TASK STATEMENT: The lines below starting at the line containing "Manager.entityReferencePrefix_ (?c _).2 = _ =>" and ending at the line containing "finds in the" are to be repeated exactly, with both ends kept and nothing else added.

PROVIDED RECORDS:
(** C4. After the plugin's own [initialize] has returned, the three
    required capabilities are queried in their fixed order. If the
    plugin denies none, the verification returns; otherwise [initialize]
    throws a configuration error whose message holds the plugin's
    identifier and the names of all denied capabilities, in that order,
    separated by [", "]. *)
Theorem required_capabilities_enforced
    (managerSettings : InfoDictionary) (m : Manager.t PS)
    (b1 b2 b3 : bool) (ps0 ps1 ps2 ps3 : PS) :
  initialize impl managerSettings (Manager.hostSession_ m)
             (object (Manager.managerInterface_ m)) = (Ret tt, ps0) →
  hasCapability impl kEntityReferenceIdentification ps0 = (Ret b1, ps1) →
  hasCapability impl kManagementPolicyQueries ps1 = (Ret b2, ps2) →
  hasCapability impl kEntityTraitIntrospection ps2 = (Ret b3, ps3) →
  let missing :=
    (if b1 then [] else [kCapabilityNames kEntityReferenceIdentification]) ++
    (if b2 then [] else [kCapabilityNames kManagementPolicyQueries]) ++
    (if b3 then [] else [kCapabilityNames kEntityTraitIntrospection]) in
  let initialized :=
    mkPtr ps0 (trace (Manager.managerInterface_ m) ++ [Invoked M_initialize]) in
  (missing = [] → (verifyRequiredCapabilities impl initialized).1 = Ret tt) ∧
  (missing ≠ [] →
     (Manager.initialize impl managerSettings m).1 =
       Throw (ConfigurationException
                ("Manager implementation for '" +:+ identifier impl ps3 +:+
                 "' does not support the required capabilities: " +:+
                 join missing ", "))).
Proof.
  intros Hinit H1 H2 H3 missing initialized.
  pose proof (verifyRequiredCapabilities_answers initialized b1 b2 b3
                ps1 ps2 ps3 H1 H2 H3) as Hverify.
  fold missing in Hverify. split.
  - intros Hnone. rewrite Hverify, Hnone. done.
  - intros Hsome. rewrite initialize_unfold. simpl. rewrite Hinit.
    fold initialized. rewrite Hverify.
    destruct missing; [done|]. done.
Qed.

(** What a call of [initialize] that does not return leaves of the
    cache. *)
Lemma initialize_failure (managerSettings : InfoDictionary) (m : Manager.t PS) :
  (Manager.initialize impl managerSettings m).1 ≠ Ret tt →
  Manager.entityReferencePrefix_ (Manager.initialize impl managerSettings m).2 =
    Manager.entityReferencePrefix_ m.
Proof.
  rewrite initialize_unfold. simpl.
  destruct (initialize impl managerSettings _ _) as [[[]| |] ps1]; simpl; try done.
  destruct (verifyRequiredCapabilities impl _) as [[[]| |] p2]; simpl; try done.
  destruct (info impl (object p2)) as [[i| |] ps3]; simpl; try done.
  by destruct (entityReferencePrefixFromInfo _ i).
Qed.

(** C10. Whatever [initialize] does to the cached prefix, it does after
    the plugin's [initialize] and the capability verification have both
    returned: if the plugin's [initialize] does not return, or it does
    and the verification does not, the call ends the same way with the
    cached prefix as it was before; and so does every call of
    [initialize] that does not return. *)
Theorem initialize_failure_keeps_prefix
    (managerSettings : InfoDictionary) (m : Manager.t PS)
    (r1 : Res unit) (ps1 : PS) (r2 : Res unit) (p2 : Ptr PS) :
  let hs := Manager.hostSession_ m in
  let p1 := mkPtr ps1 (trace (Manager.managerInterface_ m) ++ [Invoked M_initialize]) in
  initialize impl managerSettings hs (object (Manager.managerInterface_ m)) = (r1, ps1) →
  verifyRequiredCapabilities impl p1 = (r2, p2) →
  (r1 ≠ Ret tt →
     Manager.initialize impl managerSettings m =
       (r1, Manager.mk p1 hs (Manager.entityReferencePrefix_ m))) ∧
  (r1 = Ret tt → r2 ≠ Ret tt →
     Manager.initialize impl managerSettings m =
       (r2, Manager.mk p2 hs (Manager.entityReferencePrefix_ m))) ∧
  ((Manager.initialize impl managerSettings m).1 ≠ Ret tt →
     Manager.entityReferencePrefix_ (Manager.initialize impl managerSettings m).2 =
       Manager.entityReferencePrefix_ m) ∧
  (Manager.entityReferencePrefix_ (Manager.initialize impl managerSettings m).2 ≠
     Manager.entityReferencePrefix_ m →
     r1 = Ret tt ∧ r2 = Ret tt).
Proof.
  intros hs p1 Hinit Hverify.
  assert (Hfirst : r1 ≠ Ret tt →
            Manager.initialize impl managerSettings m =
              (r1, Manager.mk p1 hs (Manager.entityReferencePrefix_ m))).
  { intros Hr1. rewrite initialize_unfold. simpl. fold hs. rewrite Hinit.
    by destruct r1 as [[]| |]. }
  assert (Hsecond : r1 = Ret tt → r2 ≠ Ret tt →
            Manager.initialize impl managerSettings m =
              (r2, Manager.mk p2 hs (Manager.entityReferencePrefix_ m))).
  { intros -> Hr2. rewrite initialize_unfold. simpl. fold hs. rewrite Hinit.
    fold p1. rewrite Hverify. by destruct r2 as [[]| |]. }
  split; [done|]. split; [done|]. split; [apply initialize_failure|].
  intros Hchanged.
  destruct r1 as [[]| |]; [|exfalso; apply Hchanged; by rewrite Hfirst..].
  destruct r2 as [[]| |]; [done|exfalso; apply Hchanged; by rewrite Hsecond..].
Qed.

(** ** Who writes the cached prefix *)

Lemma keeps_ret {A} (a : A) : Manager.keeps_prefix (PS := PS) (ret a).
Proof. by intros m. Qed.

Lemma keeps_throw {A} (e : Exception) :
  Manager.keeps_prefix (PS := PS) (A := A) (throw e).
Proof. by intros m. Qed.

Lemma keeps_bind {A B} (c : M (Manager.t PS) A) (k : A → M (Manager.t PS) B) :
  Manager.keeps_prefix c → (∀ a, Manager.keeps_prefix (k a)) →
  Manager.keeps_prefix (bind c k).
Proof.
  intros Hc Hk m. unfold bind. specialize (Hc m).
  destruct (c m) as [[a| |] m']; simpl in *; try done.
  by rewrite Hk.
Qed.

Lemma keeps_onInterface {A} (c : HostSession → M (Ptr PS) A) :
  Manager.keeps_prefix (Manager.onInterface c).
Proof.
  intros m. unfold Manager.onInterface.
  by destruct (c (Manager.hostSession_ m) (Manager.managerInterface_ m)).
Qed.

Lemma keeps_if {A} (b : bool) (c1 c2 : M (Manager.t PS) A) :
  Manager.keeps_prefix c1 → Manager.keeps_prefix c2 →
  Manager.keeps_prefix (if b then c1 else c2).
Proof. by destruct b. Qed.

Create HintDb keeps.
#[local] Hint Resolve keeps_onInterface keeps_if : keeps.
#[local] Hint Extern 1 (Manager.keeps_prefix (mret _)) => apply keeps_ret : keeps.
#[local] Hint Extern 1 (Manager.keeps_prefix (ret _)) => apply keeps_ret : keeps.
#[local] Hint Extern 1 (Manager.keeps_prefix (throw _)) => apply keeps_throw : keeps.
#[local] Hint Extern 2 (Manager.keeps_prefix (mbind _ _)) =>
  apply keeps_bind; [|intros ?] : keeps.

Ltac keeps := auto 10 with keeps.

Ltac head_of c :=
  lazymatch c with
  | ?f _ => head_of f
  | _ => c
  end.

Lemma keeps_isEntityReferenceString (s : Str) :
  Manager.keeps_prefix (Manager.isEntityReferenceString impl s).
Proof.
  intros m. unfold Manager.isEntityReferenceString.
  destruct (Manager.entityReferencePrefix_ m) eqn:Hp; [done|].
  etrans; [apply keeps_onInterface | done].
Qed.

Lemma keeps_preflight {R} refs hints a c sc ec (r : R) :
  Manager.keeps_prefix (Manager.preflight impl refs hints a c sc ec r).
Proof. unfold Manager.preflight. keeps. Qed.

Lemma keeps_register_ {R} refs datas a c sc ec (r : R) :
  Manager.keeps_prefix (Manager.register_ impl refs datas a c sc ec r).
Proof. unfold Manager.register_. keeps. Qed.

Lemma keeps_resolve {R} refs ts a c sc ec (r : R) :
  Manager.keeps_prefix (Manager.resolve impl refs ts a c sc ec r).
Proof. unfold Manager.resolve. keeps. Qed.

Lemma keeps_hasCapability (capability : Capability) :
  Manager.keeps_prefix (Manager.hasCapability impl capability).
Proof. unfold Manager.hasCapability. keeps. Qed.

#[local] Hint Resolve keeps_isEntityReferenceString keeps_preflight keeps_register_
  keeps_resolve keeps_hasCapability : keeps.

(** Every operation but [initialize] leaves the cached prefix alone. *)
Lemma perform_keeps_prefix (op : Manager.Operation) (m : Manager.t PS) :
  Manager.is_initialize op = false →
  Manager.entityReferencePrefix_ (Manager.perform impl op m) =
    Manager.entityReferencePrefix_ m.
Proof.
  destruct op; simpl; try done; intros _.
  all: match goal with
       | |- Manager.entityReferencePrefix_ (?c _).2 = _ =>
           enough (Hk : Manager.keeps_prefix c) by apply Hk
       end.
  all: try (by keeps).
  all: match goal with
       | |- Manager.keeps_prefix ?c =>
           let h := head_of c in unfold h
       end; try destruct (managerState _); keeps.
Qed.

Lemma performAll_keeps_prefix (ops : list Manager.Operation) :
  ∀ m : Manager.t PS,
    forallb (λ op, negb (Manager.is_initialize op)) ops = true →
    Manager.entityReferencePrefix_ (Manager.performAll impl ops m) =
      Manager.entityReferencePrefix_ m.
Proof.
  unfold Manager.performAll.
  induction ops as [|op ops IH]; intros m Hops; simpl in *; [done|].
  apply andb_prop in Hops as [Hop Hops].
  rewrite IH by done. apply perform_keeps_prefix.
  by apply negb_true_iff.
Qed.

(** C8, as the code has it. Only [initialize] writes the cached prefix:
    a sequence of other operations leaves it as it was, and so does a
    call of [initialize] that does not return; a call of [initialize]
    that returns sets it anew, to what [entityReferencePrefixFromInfo]
    finds in the info dictionary the plugin reports during that call,
    whether or not a prefix was cached before. *)
Theorem prefix_written_only_by_initialize (m : Manager.t PS) :
  (∀ ops : list Manager.Operation,
     forallb (λ op, negb (Manager.is_initialize op)) ops = true →
     Manager.entityReferencePrefix_ (Manager.performAll impl ops m) =
       Manager.entityReferencePrefix_ m) ∧
  (∀ managerSettings : InfoDictionary,
     (Manager.initialize impl managerSettings m).1 ≠ Ret tt →
     Manager.entityReferencePrefix_
       (Manager.perform impl (Manager.Op_initialize managerSettings) m) =
       Manager.entityReferencePrefix_ m) ∧
  (∀ managerSettings : InfoDictionary,
     (Manager.initialize impl managerSettings m).1 = Ret tt →
     ∃ ps1 p2 i ps3,
       initialize impl managerSettings (Manager.hostSession_ m)
                  (object (Manager.managerInterface_ m)) = (Ret tt, ps1) ∧
       verifyRequiredCapabilities impl
         (mkPtr ps1 (trace (Manager.managerInterface_ m) ++ [Invoked M_initialize])) =
         (Ret tt, p2) ∧
       info impl (object p2) = (Ret i, ps3) ∧
       Manager.entityReferencePrefix_
         (Manager.perform impl (Manager.Op_initialize managerSettings) m) =
         (entityReferencePrefixFromInfo (logger (Manager.hostSession_ m)) i).1).
Proof.
  split; [|split].
  - intros ops. apply performAll_keeps_prefix.
  - intros managerSettings. apply initialize_failure.
  - intros managerSettings. simpl. rewrite initialize_unfold. simpl.
    destruct (initialize impl managerSettings _ _)
      as [[[]| |] ps1] eqn:Hinit; simpl; try done.
    destruct (verifyRequiredCapabilities impl _)
      as [[[]| |] p2] eqn:Hverify; simpl; try done.
    destruct (info impl (object p2)) as [[i| |] ps3] eqn:Hinfo; simpl; try done.
    intros _. exists ps1, p2, i, ps3. repeat split; try done.
    by destruct (entityReferencePrefixFromInfo (logger _) i).
Qed.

YOUR RESPONSE:
       | |- Manager.entityReferencePrefix_ (?c _).2 = _ =>
           enough (Hk : Manager.keeps_prefix c) by apply Hk
       end.
  all: try (by keeps).
  all: match goal with
       | |- Manager.keeps_prefix ?c =>
           let h := head_of c in unfold h
       end; try destruct (managerState _); keeps.
Qed.

Lemma performAll_keeps_prefix (ops : list Manager.Operation) :
  ∀ m : Manager.t PS,
    forallb (λ op, negb (Manager.is_initialize op)) ops = true →
    Manager.entityReferencePrefix_ (Manager.performAll impl ops m) =
      Manager.entityReferencePrefix_ m.
Proof.
  unfold Manager.performAll.
  induction ops as [|op ops IH]; intros m Hops; simpl in *; [done|].
  apply andb_prop in Hops as [Hop Hops].
  rewrite IH by done. apply perform_keeps_prefix.
  by apply negb_true_iff.
Qed.

(** C8, as the code has it. Only [initialize] writes the cached prefix:
    a sequence of other operations leaves it as it was, and so does a
    call of [initialize] that does not return; a call of [initialize]
    that returns sets it anew, to what [entityReferencePrefixFromInfo]
    finds in the info dictionary the plugin reports during that call,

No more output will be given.